C’est exactement ce que nous révèle une infirmière de la Chirurgie qui donne ses impressions sur HM, qui a remis quelque peu en cause son travail :

« HM je le trouve pas très pratique, il nous demande quand même beaucoup de temps. Après ce que j’apprécie c’est d’avoir des prescriptions qui sont lisibles puis qu’elles sont informatisées donc lisibles pour nous contrairement à l’écriture du médecin qui toujours n’est pas lisible. Le médecin prescrit directement sur hm donc nous forcément on a un œil hein avertit et on peut dire ce qu’on connait si effectivement il y’a une erreur. Après c’est lui qui prescrit et c’est quand même plus nous qui retranscrivons avec ce risque d’erreur qui peut coûter cher à une infirmière quoi. Et ce n’est jamais très confortable en fait d’avoir peur de faire une erreur ou autre. Donc je pense que le fait d’une prescription lisible écrite par un médecin, moi je pense que c’est bien, ça vraiment c’est bien ».

Donc l’implantation d’HM est à comprendre dans ce contexte de renforcement de la sécurité qui est non seulement celle du patient, mais également celle des soignants, qui le jugent comme une alternative visant à une protection dans le travail. Car n’oublions pas qu’à l’image d’HM, les technologies dans le milieu de la santé en France s’inscrivent dans une volonté de résoudre la crise sanitaire suite à l’événement du « sang contaminé » qui remonte aux les années 80.
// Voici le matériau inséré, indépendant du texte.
Lemma ends_wp {A} (m : M W EnrollStop A) : (∀ w, wp m (λ _ _, True) (λ e _, waits e) w) → Ends m.
Proof. intros Hm w e w' Hrun. by apply (wp_run _ _ _ _ _ _ (Hm w)) in Hrun. Qed.
Lemma wp_ended {A} (m : M W EnrollStop A) w : Ends m → wp m (λ _ _, True) (λ e _, waits e) w.
Proof. intros Hm. unfold wp. destruct (m w) as [[a|e] w'] eqn:Hrun; [done|by eapply Hm]. Qed.

(** *** Every command *)

Context (debug : str → string) (fuel : nat) (euid pid : Z) (enough : ENOUGH ≤ Z.of_nat fuel).

#[local] Instance run_udevadm_ends executable arguments : Ends (run_udevadm fuel executable arguments).
Proof.
  apply ends_wp. intros w. unfold run_udevadm. wp_step. eapply wp_mono; [by apply wp_ended, call_ends| |done]. intros child w1 _.
  wp_step. unfold wp at 1. destruct (take_stdout child w1) as [[stdout|] w2]; [|by apply wp_stopping]. cbv zeta.
  do 2 wp_step. eapply wp_mono; [apply wp_true|intros flags w3 _|intros e w3 _; by apply wp_stopping].
  do 2 wp_step. eapply wp_mono; [apply wp_true|intros [] w4 _|intros e w4 _; by apply wp_stopping].
  wp_step. apply wp_read_clock. intros start w5 Hw5. unfold ENOUGH in enough.
  wp_step. eapply wp_mono; [apply read_output_ends| |done].
  { change (len []) with 0. unfold MAX_UDEV_OUTPUT_BYTES. lia. }
  { change (len []) with 0. unfold MAX_UDEV_OUTPUT_BYTES, MAX_UDEV_QUERY_DURATION. lia. }
  cbn beta. intros output w6 Hw6. wp_step. eapply wp_mono; [apply await_child_ends| |naive_solver].
  { lia. }
  { unfold MAX_UDEV_QUERY_DURATION. lia. }
  intros status w7 _. destruct (negb _); [apply error_waits|exact I].
Qed.

#[local] Instance run_systemctl_ends arguments : Ends (run_systemctl fuel arguments).
Proof.
  apply ends_wp. intros w. unfold run_systemctl. wp_step. eapply wp_mono; [by apply wp_ended, call_ends| |done]. intros child w1 _.
  wp_step. apply wp_read_clock. intros start w2 Hw2. unfold ENOUGH in enough.
  wp_step. eapply wp_mono; [apply await_child_ends| |naive_solver]; [lia|unfold SYSTEMCTL_TIMEOUT; lia|].
  intros status w3 _. destruct (ExitStatus_success status); [exact I|apply error_waits].
Qed.

#[local] Instance query_properties_ends udevadm device : Ends (query_properties debug fuel udevadm device).
Proof. unfold query_properties. solve_errs. Qed.
#[local] Instance query_sysfs_path_ends udevadm device : Ends (query_sysfs_path fuel udevadm device).
Proof. unfold query_sysfs_path. solve_errs. Qed.
#[local] Instance read_sysfs_value_ends path : Ends (read_sysfs_value path).
Proof. unfold read_sysfs_value. solve_errs. Qed.
#[local] Instance read_device_capabilities_ends class_path : Ends (read_device_capabilities class_path).
Proof. unfold read_device_capabilities. solve_errs. Qed.
#[local] Instance inspect_entry_ends dev_input udevadm seat event_number class_path relevant :
  Ends (inspect_entry debug fuel dev_input udevadm seat event_number class_path relevant).
Proof. unfold inspect_entry. solve_errs. Qed.
#[local] Instance inspect_entries_ends dev_input udevadm seat entries observed devices :
  Ends (inspect_entries debug fuel dev_input udevadm seat entries observed devices).
Proof.
  revert observed devices. induction entries as [|[event_number class_path] entries IH]; intros observed devices;
    cbn [inspect_entries]; solve_errs.
Qed.
#[local] Instance inspect_seat_ends : Ends (inspect_seat debug fuel).
Proof. unfold inspect_seat, inspect_devices, recheck_event, recheck_device. solve_errs. Qed.
#[local] Instance write_report_ends seat devices : Ends (write_report seat devices).
Proof. unfold write_report. solve_errs. Qed.

#[export] Instance in_system_ends {S A} (m : M W EnrollStop A) : Ends m → Ends (in_system (S:=S) m).
Proof. intros Hm. unfold in_system. solve_errs. Qed.
#[export] Instance change_first_ends {S} (f : S → S) : Ends (change_first f : M (S * W) _ _).
Proof. unfold change_first. solve_errs. Qed.
#[export] Instance with_dropped_ends {S A} (cleanup : S → M W EnrollStop unit) start (m : M (S * W) EnrollStop A) :
  Ends m → Ends (with_dropped cleanup start m).
Proof.
  intros Hm w e w'. unfold with_dropped. destruct (m (start, w)) as [r [s w1]] eqn:Hrun.
  destruct (cleanup s w1) as [? w2]. intros [= -> <-]. by eapply Hm.
Qed.
#[export] Instance describe_ends {A} prefix (m : M W EnrollStop A) : Ends m → Ends (describe prefix m).
Proof.
  intros Hm w e w'. unfold describe, map_error. destruct (m w) as [[a|e'] w1] eqn:Hrun; [done|].
  intros [= <- <-]. by specialize (Hm w e' w1 Hrun); destruct e'.
Qed.
#[local] Ltac errs_lemma ::= first [apply error_waits | apply with_dropped_ends | apply in_system_ends | apply describe_ends].
#[local] Instance render_bundle_ends options inspection : Ends (render_bundle options inspection).
Proof. unfold render_bundle, NewBundleDirectory_create, write_files, NewBundleDirectory_write. solve_errs. Qed.
#[local] Instance verify_bundle_file_ends path expected uid : Ends (verify_bundle_file path expected uid).
Proof. unfold verify_bundle_file. solve_errs. Qed.
#[local] Instance verify_bundle_for_owner_ends options inspection owner : Ends (verify_bundle_for_owner options inspection owner).
Proof. unfold verify_bundle_for_owner. solve_errs. Qed.
#[local] Instance verify_packaged_executable_ends path : Ends (verify_packaged_executable path).
Proof. unfold verify_packaged_executable. solve_errs. Qed.
#[local] Instance ensure_install_directory_ends path create owner : Ends (ensure_install_directory path create owner).
Proof. unfold ensure_install_directory. solve_errs. Qed.
#[local] Instance stage_from_ends unit_directory enrollment index files : Ends (stage_from pid unit_directory enrollment index files).
Proof.
  revert index. induction files as [|file files IH]; intros index; cbn [stage_from]; unfold InstallTransaction_stage; solve_errs.
Qed.
#[local] Instance publish_from_ends index entries : Ends (publish_from index entries).
Proof. revert index. induction entries as [|entry entries IH]; intros index; cbn [publish_from]; solve_errs. Qed.
#[local] Instance install_rendered_bundle_ends bundle unit_directory enrollment :
  Ends (install_rendered_bundle pid bundle unit_directory enrollment).
Proof. unfold install_rendered_bundle, InstallTransaction_new, InstallTransaction_publish. solve_errs. Qed.
#[local] Instance require_root_ends operation : Ends (require_root euid operation : M W _ _).
Proof. unfold require_root. solve_errs. Qed.
#[local] Instance install_ends options : Ends (install debug fuel euid pid options).
Proof. unfold install. solve_errs. Qed.
#[local] Instance stop_unit_names_ends units : Ends (stop_unit_names fuel units).
Proof. unfold stop_unit_names. solve_errs. Qed.
#[local] Instance require_units_active_ends units : Ends (require_units_active fuel units).
Proof. unfold require_units_active. solve_errs. Qed.
#[local] Instance or_stop_ends {A} units (m : M W EnrollStop A) : Ends m → Ends (or_stop fuel units m).
Proof. intros Hm. unfold or_stop. solve_errs. Qed.
#[local] Ltac errs_lemma ::= first [apply error_waits | apply describe_ends | apply or_stop_ends].
#[local] Instance read_installed_ends enrollment : Ends (read_installed enrollment).
Proof. unfold read_installed. solve_errs. Qed.
#[local] Instance verify_installed_bundle_ends bundle unit_directory enrollment owner :
  Ends (verify_installed_bundle bundle unit_directory enrollment owner).
Proof. unfold verify_installed_bundle. solve_errs. Qed.
#[local] Instance arm_ends options : Ends (arm debug fuel euid options).
Proof. unfold arm. solve_errs. Qed.
#[local] Instance purge_ends uid : Ends (purge fuel euid uid).
Proof. unfold purge, purge_installed_files, verify_removable_file. solve_errs. Qed.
C’est ainsi que l’État jouait un rôle fondamental dans le cadre de la rationalisation et de la réorganisation du système de soins, à telle enseigne qu’il est devenu l’acteur principal du changement tel qu’il est souligné par Jean-Guy Lacroix :

« Dans cette révolution structurelle, l’État est appelé à jouer un rôle central. Comme élément

d’impulsion, comme usager modèle et comme chef de file dans les sphères qui relèvent directement de lui, telles que l’éducation ou la santé. [...] Il doit finalement apporter son soutien aux idées novatrices et à l’expérimentation dans la nouvelle économie » (Lacroix,

2001).

En France, le rôle de l’Etat s’est principalement illustré par la mise en place de nombreuses règles, de certifications, de lois et des décrets, bref des normes qui viennent alourdir le travail médical selon certains professionnels de santé, et qui jouent un rôle d’impulsion également dans la mise en place d’une technologie dans la santé.